The truth was, at this early stage Xero lacked a lot of Australian bank feeds, which meant I hadn’t been ready to jump into it.
So while I certainly “knew” Xero, I knew I could help this potential client. My interest in Xero was piqued because not being able to help a client wasn’t something I was comfortable with.
In October we landed the client. Suddenly actually knowing Xero became important.
Eye on Books joins Xero
I noticed that Xero had a stand at the ABN conference held on the Gold Coast that same year.
I made it my mission learn about this new kind of accounting software, where everything was on the cloud via a web browser, with nothing on the computer. Soon after dropping an Eye on Books card in Xero’s bowl, I had an email from them: Welcome as a Xero bookkeeping partner. You get a free version of Xero!

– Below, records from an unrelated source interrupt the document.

Lemma completes_S_inv n placed l final :
  completes n placed (S l) final ↔
  ∃ c, safe_addition n placed c = true ∧ completes n (placed ++ [c]) l final.
Proof.
  split; [inversion 1; subst; eauto|]. intros (c & Hc & Hrest). by econstructor.
Qed.

Lemma record_solution_searched e :
  ∃ e', record_solution e = (Val tt, e') ∧ searched 0 e e'.
Proof.
  eexists. split; [reflexivity|]. split; [done|]. split; [simpl; lia|].
  intros s. simpl. rewrite elem_of_union, elem_of_singleton. unfold solved.
  split.
  - intros [->|?]; [right|by left]. eexists. split; [constructor|done].
  - intros [?|(final & Hfinal%completes_O_inv & ->)]; [by right|left]. by subst.
Qed.

(** One candidate cell of the loop: the figure is created and placed, the
    rest of the search runs on the grown board, the figure is removed. *)
Lemma candidate_searched rest x y e :
  (∀ e0, env_ok e0 → ∃ e', recursive_solver rest e0 = (Val tt, e') ∧ searched (length rest) e0 e') →
  env_ok e → in_bounds (board_size (chess_board e)) x y →
  ∃ e', (new_piece ← new_ChessFigure x y;
         placed ← on_board (place_piece new_piece);
         if placed : bool
         then recursive_solver rest;; on_board (remove_piece new_piece)
         else mret tt) e = (Val tt, e') ∧
        chess_board e' = chess_board e ∧ (next_oid e ≤ next_oid e')%nat ∧
        ∀ s, s ∈ found_solutions e' ↔
             s ∈ found_solutions e
             ∨ (safe_addition (board_size (chess_board e))
                              (coordinates_of (placed_pieces (chess_board e))) (x, y) = true
                ∧ solved (board_size (chess_board e))
                         (coordinates_of (placed_pieces (chess_board e)) ++ [(x, y)])
                         (length rest) s).
Proof.
  intros IH [[Hb Hnodup] Hoids] Hin.
  destruct e as [b found next]. simpl in *.
  set (p := mkFigure next x y).
  rewrite (bind_val (new_ChessFigure x y) _ (mkEnv b found next) p
             (mkEnv b found (S next)) eq_refl).
  cbv beta.
  destruct (place_piece_cases p b Hb Hin)
    as [(Hsafe & b1 & Hrun & Hb1 & Hsize & Hplaced)|[Hunsafe Hrun]];
    change (pos_x p, pos_y p) with (x, y) in *.
  - rewrite (bind_val _ _ _ true _ (on_board_run _ (mkEnv b found (S next)) _ _ Hrun)). simpl.
    destruct (IH (mkEnv b1 found (S next))) as (e2 & Hrec & Hb2 & Hn2 & Hfound2).
    { split; [split; [done|]|unfold allocated]; simpl; rewrite Hplaced.
      - rewrite fmap_app. apply NoDup_app. split; [done|]. split; [|apply NoDup_singleton].
        intros o Ho Hp. apply list_elem_of_singleton in Hp as ->.
        apply list_elem_of_fmap in Ho as (q & Hoid & Hq). specialize (Hoids q Hq).
        simpl in Hoid. lia.
      - intros q [Hq| ->%list_elem_of_singleton]%elem_of_app; [|simpl; lia].
        specialize (Hoids q Hq). lia. }
    rewrite (bind_val _ _ _ tt _ Hrec). simpl in Hb2, Hn2, Hfound2.
    destruct (remove_piece_placed p b1 (placed_pieces b) [] Hb1 Hplaced)
      as (b3 & Hrem & Hb3 & Hsize3 & Hplaced3).
    { rewrite Hplaced, app_nil_r. apply list_remove_fresh_last.
      intros q Hq. specialize (Hoids q Hq). simpl. lia. }
    rewrite <- Hb2 in Hrem. rewrite (on_board_run _ _ _ _ Hrem).
    rewrite app_nil_r in Hplaced3.
    assert (b3 = b) as -> by (apply board_ok_unique; congruence).
    eexists. split; [done|]. simpl. split; [done|]. split; [lia|].
    intros s. rewrite Hfound2. rewrite Hsize, Hplaced, coordinates_of_app. simpl.
    rewrite Hsafe. tauto.
  - rewrite (bind_val _ _ _ false _ (on_board_run _ (mkEnv b found (S next)) _ _ Hrun)). simpl.
    eexists. split; [done|]. simpl. split; [done|]. split; [lia|].
    intros s. rewrite Hunsafe. split; [tauto|]. intros [?|[? _]]; done.
Qed.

Well, that was nifty, I thought. Now I’m a partner and I get a free version. These Xero guys seem pretty cool.
Later that night, I met Wayne, the Xero Australia general manager at the time, and Sally Schmidt. They opened my eyes to what Xero was all about, and the great culture Xero was building in Australia.
By November 2010, now freshly armed with my Xero partner account, we added a second client to Xero. A MYOB convert.
Our three staff members who were then working at Eye on Books planned to make a late night of this conversion process. Munching on pizza, we followed the step-by-step guide on converting from MYOB to Xero.
Four hours later, we had done our first conversion from MYOB to Xero. All seemed well. The pizza was good too.